Rabbi Dovid Kviat (December 6, 1920, Białystok, Poland – November 11, 2009, Brooklyn, New York, United States) was a Rosh Yeshiva in the Mirrer Yeshiva in Brooklyn and the Rabbi of the Agudas Yisroel Synagogue of 18th Avenue.

Rabbi Kviat was one of the last "Alte Mirrer", the title given to those who studied in the Mirrer Yeshiva in Poland, and who survived the hands of the Nazis by fleeing with the entire Yeshiva through Siberia to Kobe, Japan (through the efforts of Chiune Sugihara); and on to Shanghai, China.

==Biography==
Rabbi Kviat was born in Białystok, Poland. His father was Rabbi Avrohom Eliezer Kviat. Rav Avrohom Eliezer was a student of both the Slabodka Yeshiva as well as the Novardok yeshiva in Europe, although he was a Slonimer Chasid. Rav Dovid had two older brothers, Yaakov and Yisroel.

The Kviat family was extremely poor as were most residents of Białystok at the time. At the age of three, Rav Dovid's mother, Chaya Reisha, died. Reb Dovid's aunt helped take care of him after that.

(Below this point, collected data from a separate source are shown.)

(** * IotMongo: sensor simulator, queries, statistical analyzer and metrics

    A shallow embedding of [sensor_simulator.py], [analisis_opcional.py],
    the queries of [queries.py], the insertion measurement and the
    percentile of [metrics.py], and the batch of
    [medir_tiempo_subida.py].

    Numbers.  Python's [float] and [int] values are modelled by the real
    number they denote (type [R]): arithmetic is exact, [round(x, n)] is
    rounding to [n] decimals with ties to even, [statistics.mean] and
    [statistics.stdev] are the sample mean and the Bessel-corrected sample
    standard deviation.  The last-bit rounding error of binary floating
    point is outside this model; where a property depends on it (which
    readings [detect_outliers] flags), module [Rounded] gives the method
    with the rounding of every float operation written out.

    Documents.  A Python [dict] / BSON document is a finite map from
    strings to values ([gmap string value]).

    Effects.  A call either returns or raises ([outcome]); the random
    module is a state monad over an entropy tape; the wall clock is an
    explicit argument; the MongoDB collection is the list of documents
    the server holds, or the error a request runs into.  Aggregation
    pipelines are written as the functions their stages compute.  The
    measuring scripts run in a [world] that holds the generator, the
    clocks and the server's answers.  What the scripts print is left
    out. *)

From Stdlib Require Import Reals Lra Lia ZArith List String Ascii.
From Stdlib Require Import Sorting.Sorted Sorting.Permutation DecimalString.
From Stdlib Require OrderedTypeEx.
From stdpp Require Import gmap strings list.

The Torah education system in Białystok was unique in that the Cheder and the Mesivta Yeshiva were both in the same city and under the same educational system. Most other cities only had a cheder.

Reb Dovid's two older brothers continued after Mesivta in the Slonimer Yeshiva called Toras Chesed. For some reason, Reb Dovid chose to go to one of the Lithuanian Yeshivos instead of the Slonimer Yeshiva. The choices were between the Yeshivos of Kaminetz and Mir. Reb Dovid chose Mir.

Rabbi Kviat is most famous for his works on the Talmud entitled "Sukas Dovid." Rav Kviat has written commentaries on the bible and the Jewish holidays, also named "Sukas Dovid."

He is interred on the Mount of Olives.